The game's graphics received high marks from reviews. Goldstein described as "gorgeous" and added that Rearmed is "one of the prettiest downloadable games ever made." Gerstmann also lauded the visuals and praised the color palette, backgrounds and lighting. He further noted the game's ability to remain loyal to the original visual presentation. "[It] makes enough visual references to the old game to trigger that feeling of nostalgia, but it never uses the old stuff as a crutch," stated Gerstmann. Similar praise was given in respect to the game's soundtrack, with 1UP.coms Jeremy Parish calling it "exceptional" and "a mix good enough to enjoy outside the context of the game". Stephen Woodward of GameZone also gave praise for the remixed music in the Xbox 360 version. He called it "simultaneously retro and hip."

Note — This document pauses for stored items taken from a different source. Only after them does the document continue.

Lemma renderSlice_files (w : Window) :
  exists new, files (renderSlice env w) = new ++ files w.
Proof.
  unfold renderSlice, block, save; cbn [fold_left].
  destruct (save_ok env _).
  - eexists [_]. reflexivity.
  - exists []. reflexivity.
Qed.

Lemma layer_files (w : Window) :
  exists new, files (layer env w) = new ++ files w.
Proof.
  rewrite (layer_unfold env w).
  destruct (renderSlice_files (draw env
    (with_cursor (currentLayer w + 1) (add (height w) (layerThickness w)) w)))
    as (new & ->).
  exists new. reflexivity.
Qed.

Lemma exec_files (fuel : nat) :
  forall w : Window, exists new, files (final (exec_ env fuel w)) = new ++ files w.
Proof.
  induction fuel as [|fuel IH]; intros w.
  - exists []. reflexivity.
  - cbn [exec_]. unfold paintGL. destruct (geb _ _).
    + exists []. reflexivity.
    + destruct (IH (layer env w)) as (new1 & ->).
      destruct (layer_files w) as (new2 & ->).
      exists (new1 ++ new2). apply app_assoc.
Qed.

Lemma forget_files_final (o1 o2 : outcome) :
  forget_files o1 = forget_files o2 ->
  with_files [] (final o1) = with_files [] (final o2).
Proof. intros H. destruct o1, o2; exact (f_equal final H). Qed.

Reviewers were split on opinions of the game's AI, with IGN's Goldstein describing it as "the best seen in a side-scrolling game", but Tom McShea of GameSpot saying the enemies were "simply too limited to pose much of a threat". Multiple reviewers were disappointed in the game controls, citing the lack of updating to analog features and remaining too true to the original. Rearmeds multiplayer received generally high acclaim, with McShea calling it "an unexpected treat". Both the game's cooperative and competitive modes were lauded; however, some critics cited a lack of online functionality. Parish also praised the game's challenge maps and in-game database, stating "Rearmed is a game that could easily sell for full retail price and seem like a good deal."

Aggregate score
| Aggregator | Score |  |  |
| PC | PS3 | Xbox 360 |
| Metacritic | 86/100 | 87/100 | 85/100 |

Review scores
| Publication | Score |  |  |
| PC | PS3 | Xbox 360 |
| Destructoid | N/A | N/A | 8.5/10 |
| Edge | N/A | 8/10 | N/A |
| Eurogamer | N/A | N/A | 8/10 |
| GamePro | N/A | 4/5 | 4/5 |
| GameRevolution | N/A | N/A | B |
| GameSpot | N/A | 8/10 | 7.5/10 |
| GameTrailers | N/A | N/A | 8.8/10 |
| GameZone | N/A | N/A | 9.5/10 |
| Giant Bomb | 5/5 | 5/5 | 5/5 |
| IGN | 9.3/10 | 9.4/10 | 9.4/10 |
| Official Xbox Magazine (US) | N/A | N/A | 7/10 |
| PC Gamer (US) | 70% | N/A | N/A |
| 411Mania | N/A | 9.6/10 | 9.5/10 |
| Wired | 9/10 | 9/10 | 9/10 |

==Sequel==

Bionic Commando Rearmed 2 was revealed at Capcom's Captivate 2010 event. It was developed by Fatshark and released on the PlayStation 3 via the PlayStation Network and the Xbox 360 via Xbox Live Arcade on February 1, 2011 and February 2, 2011, respectively. The game adds new weapons and abilities, including the optional ability to jump, a maneuver absent in previous 2D titles. The sequel's plot revolves around a dictator named General Sabio and a missing commander from Spencer's organization, Colonel Brubaker. Spencer and a team of four other bionics are sent to locate Brubaker and his platoon and help them complete their mission of disarming Sabio's missiles. Rearmed 2 was not as well received as the original game. The PlayStation 3 version of the game was criticized for its DRM requirement to be signed into the PlayStation Network in order to play the game.